# [ASSIGNED TASK]
The answer must consist of every line below that holds the word "TypeExpr".

"""

(* ===== verification/VmMap.v ===== *)
(** * The virtual machine: ordered maps

    The map operations of the machine keep the entries of a map in the order of
    the canonical bytes of their keys, and compute lookup, insertion and deletion
    in the finite map from those bytes to values that the entries stand for. *)

From S2P Require Import Prelude Bytes Ids Ssmc Types ConstEncoding ConstWire.
From S2P Require Import VmInt VmFloat VmText VmBridge VmJudge VmExec VmTyped.
Set Warnings "-register-all".

#[global] Instance byte_countable : Countable Byte.byte := inj_countable' b2n n2b n2b_b2n.

(** ** Keyed entries *)

Abbreviation keyed := (bytes * MapEntry)%type.

(** Each entry stands beside the encoding of its key. *)
Definition keyed_ok (l : list keyed) : Prop := Forall (fun p => encodes (me_key p.2) p.1) l.

(** ... in the order of the encodings. *)
Definition canonical_entries (l : list keyed) : Prop :=
  keyed_ok l /\ StronglySorted (fun a b => bytes_cmp a.1 b.1 = Lt) l.

(** The finite map the entries stand for *)
Definition map_of (l : list keyed) : gmap bytes ConstValue :=
  list_to_map ((fun p : keyed => (p.1, me_value p.2)) <$> l).

Lemma key_bytes_Ok v b : key_bytes v = Ok b <-> encodes v b.
Proof. unfold key_bytes, encodes. destruct (encode_const_value v); split; congruence. Qed.

Lemma key_bytes_Err v : key_bytes v = Err Fault <-> is_ok (encode_const_value v) = false.
Proof. unfold key_bytes. by destruct (encode_const_value v). Qed.

Lemma keyed_entries_Ok entries l : keyed_entries entries = Ok l <-> entries = l.*2 /\ keyed_ok l.
Proof.
  unfold keyed_entries, keyed_ok. rewrite map_res_Ok. split.
  - intros H. induction H as [|e [b e'] es l Hp _ [-> IH]]; [by split|].
    apply bind_Ok in Hp as (b' & Hb & [= -> ->]). split; [done|]. constructor; [by apply key_bytes_Ok|done].
  - intros [-> H]. induction H as [|[b e] l Hp _ IH]; [constructor|]. constructor; [|done].
    cbn in *. apply key_bytes_Ok in Hp. by rewrite Hp.
Qed.

(** The keys of a value's entries, as [VT_map] lists them *)
Lemma canonical_zip entries keys :
  Forall2 (fun e b => encodes (me_key e) b) entries keys -> StronglySorted bytes_lt keys ->
  exists l, entries = l.*2 /\ keys = l.*1 /\ canonical_entries l.
Proof.
  intros H. induction H as [|e b es keys He _ IH]; intros Hs.
  { exists []. split_and!; try done. split; constructor. }
  apply StronglySorted_inv in Hs as [Hs Hb]. destruct (IH Hs) as (l & -> & -> & Hk & Hl).
  exists ((b, e) :: l). split_and!; [done..|]. split; [by constructor|]. constructor; [done|].
  by rewrite Forall_fmap in Hb.
Qed.

Lemma canonical_unzip l :
  canonical_entries l -> Forall2 (fun e b => encodes (me_key e) b) l.*2 l.*1 /\ StronglySorted bytes_lt l.*1.
Proof.
  intros [Hk Hs]. split.
  - induction Hk; constructor; [done|]. apply IHHk. by inversion Hs.
  - clear Hk. induction Hs as [|p l Hs IH Hp]; rewrite ?fmap_cons; constructor; [done|]. by apply Forall_fmap.
Qed.

Lemma canonical_NoDup l : canonical_entries l -> NoDup l.*1.
Proof. intros [_ H]. apply (lt_key_NoDup fst bytes_cmp bytes_total_compare l H). Qed.

(** Sorting distinct keys gives a canonical map with the same entries. *)
Lemma sorted_map_keyed l :
  keyed_ok l -> NoDup l.*1 ->
  exists l', sorted_map l.*2 = Ok l'.*2 /\ canonical_entries l' /\ l' ≡ₚ l.
Proof.
  intros Hk Hn. unfold sorted_map. rewrite (proj2 (keyed_entries_Ok l.*2 l)) by done. cbn [mbind result_bind].
  exists (sort_by (fun a b => bytes_cmp a.1 b.1) l). split; [done|].
  pose proof (sort_by_perm fst bytes_cmp l) as Hp. split; [|exact Hp]. split.
  - unfold keyed_ok. by rewrite Hp.
  - by apply (sort_by_lt fst bytes_cmp bytes_total_compare).
Qed.

Lemma map_of_keys (l : list keyed) : ((fun p : keyed => (p.1, me_value p.2)) <$> l).*1 = l.*1.
Proof. rewrite <- list_fmap_compose. by apply list_fmap_ext. Qed.

Lemma map_of_permutation l l' : NoDup l.*1 -> l ≡ₚ l' -> map_of l = map_of l'.
Proof. intros Hn Hp. apply list_to_map_proper; [by rewrite map_of_keys|by rewrite Hp]. Qed.

Lemma map_of_lookup q l :
  map_of l !! q = (fun p => me_value p.2) <$> find_first (fun p => bool_decide (p.1 = q)) l.
Proof.
  unfold map_of. induction l as [|[b e] l IH]; [done|]. cbn [fmap list_fmap list_to_map foldr find_first fst snd].
  destruct (decide (b = q)) as [->|Hne].
  - by rewrite bool_decide_eq_true_2, lookup_insert_eq by done.
  - by rewrite bool_decide_eq_false_2, lookup_insert_ne, IH by done.
Qed.

Lemma map_of_contains q l :
  existsb (fun p : keyed => bool_decide (p.1 = q)) l = bool_decide (is_Some (map_of l !! q)).
Proof.
  apply eq_true_iff_eq. rewrite bool_decide_eq_true, map_of_lookup, fmap_is_Some.
  induction l as [|p l IH]; cbn [existsb find_first]; [by split; [|intros [? ?]]|].
  destruct (bool_decide (p.1 = q)); cbn [orb]; [by split; [eexists|]|exact IH].
Qed.

(** *** The entries with other keys *)

Abbreviation others q l := (List.filter (fun p : keyed => negb (bool_decide (p.1 = q))) l).

Lemma elem_of_others q l p : p ∈ others q l <-> p ∈ l /\ p.1 <> q.
Proof. rewrite !list_elem_of_In, filter_In. rewrite negb_true_iff, bool_decide_eq_false. done. Qed.

Lemma others_keys q l : NoDup l.*1 -> NoDup (others q l).*1 /\ q ∉ (others q l).*1.
Proof.
  intros Hn. split.
  - induction l as [|p l IH]; cbn; [constructor|]. rewrite fmap_cons in Hn. apply NoDup_cons in Hn as [Hp Hn].
    destruct (negb _); [|auto]. rewrite fmap_cons. constructor; [|auto].
    intros (p' & E & Hp')%list_elem_of_fmap. apply elem_of_others in Hp' as [Hp' _]. apply Hp. rewrite E.
    by apply list_elem_of_fmap_2.
  - intros (p & -> & [_ Hp]%elem_of_others)%list_elem_of_fmap. done.
Qed.

Lemma others_keyed q l : keyed_ok l -> keyed_ok (others q l).
Proof.
  unfold keyed_ok. rewrite !Forall_forall. intros H p Hp. apply H. apply elem_of_others in Hp. tauto.
Qed.

Lemma map_of_others q l : map_of (others q l) = delete q (map_of l).
Proof.
  unfold map_of. induction l as [|[b e] l IH]; cbn [List.filter fst]; [symmetry; apply delete_empty|].
  destruct (decide (b = q)) as [->|Hne].
  - rewrite bool_decide_eq_true_2 by done. cbn [negb]. rewrite IH. cbn. by rewrite delete_insert_eq.
  - rewrite bool_decide_eq_false_2 by done. cbn [negb fmap list_fmap list_to_map foldr fst snd]. rewrite IH.
    by rewrite delete_insert_ne.
Qed.

(** ** The operations *)

Section operations.
Context (blake3 sha256 : bytes -> bytes) (context : ExecutionContext) (immediate : Immediate).
#[local] Abbreviation run opcode operands t := (execute_map opcode operands t).
#[local] Abbreviation map_data t l := (mkConstValue t (DMap (snd <$> l))).

Lemma map_value_keyed t l :
  keyed_ok l -> NoDup l.*1 ->
  exists l', map_value t l.*2 = Ok (map_data t l') /\ canonical_entries l' /\ l' ≡ₚ l.
Proof.
  intros Hk Hn. destruct (sorted_map_keyed l Hk Hn) as (l' & Hs & Hl').
  exists l'. unfold map_value. rewrite Hs. by split.
Qed.

Section probe.
Context (t result_type : TypeExpr) (l : list keyed) (key : ConstValue) (q : bytes).
Hypothesis Hl : canonical_entries l.
Hypothesis Hq : encodes key q.

#[local] Lemma probe_entries : keyed_entries l.*2 = Ok l.
Proof using Hl. apply keyed_entries_Ok. split; [done|apply Hl]. Qed.

Lemma execute_map_get :
  run OpMapGet [map_data t l; key] result_type = Ok (mkConstValue result_type (DOption (map_of l !! q))).
Proof using Hl Hq.
  unfold execute_map. rewrite (proj2 (key_bytes_Ok _ _) Hq). cbn [mbind result_bind map_entries cv_data].
  rewrite probe_entries. cbn [mbind result_bind]. by rewrite map_of_lookup.
Qed.

Lemma execute_map_contains :
  run OpMapContains [map_data t l; key] result_type = Ok (bool_value (bool_decide (is_Some (map_of l !! q)))).
Proof using Hl Hq.
  unfold execute_map. rewrite (proj2 (key_bytes_Ok _ _) Hq). cbn [mbind result_bind map_entries cv_data].
  rewrite probe_entries. cbn [mbind result_bind]. by rewrite map_of_contains.
Qed.

Lemma execute_map_insert value :
  exists l', run OpMapInsert [map_data t l; key; value] result_type = Ok (map_data result_type l') /\
    canonical_entries l' /\ map_of l' = <[q := value]> (map_of l) /\
    l' ≡ₚ others q l ++ [(q, mkMapEntryConst key value)].
Proof using Hl Hq.
  unfold execute_map. rewrite (proj2 (key_bytes_Ok _ _) Hq). cbn [mbind result_bind map_entries cv_data].
  rewrite probe_entries. cbn [mbind result_bind].
  destruct (others_keys q l (canonical_NoDup l Hl)) as [Hn Hnq].
  assert (NoDup (others q l ++ [(q, mkMapEntryConst key value)]).*1) as Hnd.
  { rewrite fmap_app. apply NoDup_app. split_and!; [done| |apply NoDup_singleton].
    intros b Hb Hbq. apply list_elem_of_singleton in Hbq as ->. done. }
  destruct (map_value_keyed result_type (others q l ++ [(q, mkMapEntryConst key value)])) as (l' & Hv & Hc & Hp).
  { apply Forall_app. split; [apply others_keyed, Hl|by repeat constructor]. }
  { done. }
  exists l'. rewrite fmap_app in Hv. split_and!; [exact Hv|done| |done].
  rewrite (map_of_permutation _ _ (canonical_NoDup _ Hc) Hp).
  rewrite (map_of_permutation _ ((q, mkMapEntryConst key value) :: others q l)) by (done || by rewrite Permutation_app_comm).
  unfold map_of at 1. cbn [fmap list_fmap list_to_map foldr fst snd me_value].
  fold (map_of (others q l)). by rewrite map_of_others, insert_delete_eq.
Qed.

Lemma execute_map_remove :
  exists l', run OpMapRemove [map_data t l; key] result_type = Ok (map_data result_type l') /\
    canonical_entries l' /\ map_of l' = delete q (map_of l) /\ l' ≡ₚ others q l.
Proof using Hl Hq.
  unfold execute_map. rewrite (proj2 (key_bytes_Ok _ _) Hq). cbn [mbind result_bind map_entries cv_data].
  rewrite probe_entries. cbn [mbind result_bind].
  destruct (others_keys q l (canonical_NoDup l Hl)) as [Hn _].
  destruct (map_value_keyed result_type (others q l)) as (l' & Hv & Hc & Hp); [apply others_keyed, Hl|done|].
  exists l'. split_and!; [done|done| |done].
  by rewrite (map_of_permutation _ _ (canonical_NoDup _ Hc) Hp), map_of_others.
Qed.
End probe.

(** *** The map of a list of pairs *)

(** [key, value, key, value, ..] *)
Definition flat (l : list keyed) : list ConstValue := p ← l; [me_key p.2; me_value p.2].

Lemma map_pairs_keyed l seen :
  keyed_ok l -> NoDup seen ->
  map_pairs seen (flat l) = Ok (if bool_decide (NoDup (seen ++ l.*1)) then Some l.*2 else None).
Proof.
  intros Hk. revert seen. induction Hk as [|[b [k v]] l Hb _ IH]; intros seen Hs.
  { rewrite bool_decide_eq_true_2; [done|]. by rewrite app_nil_r. }
  cbn [flat mbind list_bind app fst snd me_key me_value map_pairs]. cbn in Hb.
  rewrite (proj2 (key_bytes_Ok _ _) Hb). cbn [mbind result_bind].
  assert (existsb (fun x => bool_decide (x = b)) seen = bool_decide (b ∈ seen)) as ->.
  { apply eq_true_iff_eq. rewrite existsb_exists, bool_decide_eq_true. setoid_rewrite bool_decide_eq_true.
    setoid_rewrite <- list_elem_of_In. split; [by intros (? & ? & ->)|eauto]. }
  destruct (decide (b ∈ seen)) as [Hin|Hnin].
  - rewrite bool_decide_eq_true_2, bool_decide_eq_false_2; [done| |done].
    rewrite fmap_cons. intros (_ & H & _)%NoDup_app. apply (H b Hin). left.
  - rewrite bool_decide_eq_false_2 by done. fold (flat l). change (l ≫= _) with (flat l).
    rewrite IH by (apply NoDup_app; split_and!; [done| |apply NoDup_singleton];
                   intros x Hx ->%list_elem_of_singleton; done).
    cbn [mbind result_bind]. rewrite <- (assoc_L (++)). cbn [app]. rewrite fmap_cons. cbn [fst].
    by destruct (bool_decide _).
Qed.

Lemma execute_map_new ok error l :
  keyed_ok l ->
  (~ NoDup l.*1 /\ run OpMapNew (flat l) (TResult ok error)
      = Ok (mkConstValue (TResult ok error) (DResult (RErr (builtin_error error BFDuplicateKey 1))))) \/
  (NoDup l.*1 /\ exists l', run OpMapNew (flat l) (TResult ok error)
      = Ok (mkConstValue (TResult ok error) (DResult (ROk (map_data ok l')))) /\
    canonical_entries l' /\ l' ≡ₚ l /\ map_of l' = map_of l).
Proof.
  intros Hk. unfold execute_map. rewrite map_pairs_keyed by (done || constructor). cbn [mbind result_bind app].
  destruct (decide (NoDup l.*1)) as [Hn|Hn]; [right|left; by rewrite bool_decide_eq_false_2].
  rewrite bool_decide_eq_true_2 by done. split; [done|].
  destruct (map_value_keyed ok l Hk Hn) as (l' & Hv & Hc & Hp). exists l'. rewrite Hv. split_and!; try done.
  apply map_of_permutation; [by apply canonical_NoDup|done].
Qed.
End operations.

(** C24: The map operations refine finite maps from the canonical bytes of keys:
    on a map whose entries are canonical, get looks the key up, contains tells
    whether it is there, and insert and remove return canonical maps that stand
    for insertion and deletion; new refuses a repeated key and otherwise returns
    a canonical map of its pairs. *)
Theorem map_operations_refine (t result_type ok error : TypeExpr) (l pairs : list keyed) (key value : ConstValue)
    (q : bytes) (Hl : canonical_entries l) (Hq : encodes key q) (Hpairs : keyed_ok pairs) :
  let map := mkConstValue t (DMap l.*2) in
  execute_map OpMapGet [map; key] result_type = Ok (mkConstValue result_type (DOption (map_of l !! q))) /\
  execute_map OpMapContains [map; key] result_type = Ok (bool_value (bool_decide (is_Some (map_of l !! q)))) /\
  (exists l', execute_map OpMapInsert [map; key; value] result_type = Ok (mkConstValue result_type (DMap l'.*2)) /\
    canonical_entries l' /\ map_of l' = <[q := value]> (map_of l)) /\
  (exists l', execute_map OpMapRemove [map; key] result_type = Ok (mkConstValue result_type (DMap l'.*2)) /\
    canonical_entries l' /\ map_of l' = delete q (map_of l)) /\
  (if decide (NoDup pairs.*1) then
     exists l', execute_map OpMapNew (flat pairs) (TResult ok error)
       = Ok (mkConstValue (TResult ok error) (DResult (ROk (mkConstValue ok (DMap l'.*2))))) /\
       canonical_entries l' /\ map_of l' = map_of pairs
   else
     execute_map OpMapNew (flat pairs) (TResult ok error)
     = Ok (mkConstValue (TResult ok error) (DResult (RErr (builtin_error error BFDuplicateKey 1))))).
Proof.
  intros map. split_and!.
  - by apply execute_map_get.
  - by apply execute_map_contains.
  - destruct (execute_map_insert t result_type l key q Hl Hq value) as (l' & ? & ? & ? & _). by exists l'.
  - destruct (execute_map_remove t result_type l key q Hl Hq) as (l' & ? & ? & ? & _). by exists l'.
  - destruct (execute_map_new ok error pairs Hpairs) as [[Hn H]|[Hn (l' & ? & ? & _ & ?)]].
    + by rewrite decide_False.
    + rewrite decide_True by done. by exists l'.
Qed.

(** {false: 1, true: 2} probed at true *)
Definition sample_key (b : bool) : ConstValue := mkConstValue TBool (DBool b).
Definition sample_bytes (b : bool) : bytes :=
  match encode_const_value (sample_key b) with Ok bytes => bytes | Err _ => [] end.
Definition sample_entries : list keyed :=
  [(sample_bytes false, mkMapEntryConst (sample_key false) (mkConstValue (TUInt 8) (DUInt 1)));
   (sample_bytes true, mkMapEntryConst (sample_key true) (mkConstValue (TUInt 8) (DUInt 2)))].

Lemma map_operations_refine_witness :
  let map := mkConstValue (TOrderedMap TBool (TUInt 8)) (DMap sample_entries.*2) in
  execute_map OpMapGet [map; sample_key true] (TOption (TUInt 8))
  = Ok (mkConstValue (TOption (TUInt 8)) (DOption (Some (mkConstValue (TUInt 8) (DUInt 2))))).
Proof.
  assert (canonical_entries sample_entries) as Hl by (split; repeat constructor; by vm_compute).
  assert (encodes (sample_key true) (sample_bytes true)) as Hq by (by vm_compute).
  exact (proj1 (map_operations_refine (TOrderedMap TBool (TUInt 8)) (TOption (TUInt 8)) TUnit TUnit sample_entries
    sample_entries (sample_key true) (sample_key true) (sample_bytes true) Hl Hq (proj1 Hl))).
Defined.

"""

# [EXERCISE ANSWER]
Context (t result_type : TypeExpr) (l : list keyed) (key : ConstValue) (q : bytes).
Theorem map_operations_refine (t result_type ok error : TypeExpr) (l pairs : list keyed) (key value : ConstValue)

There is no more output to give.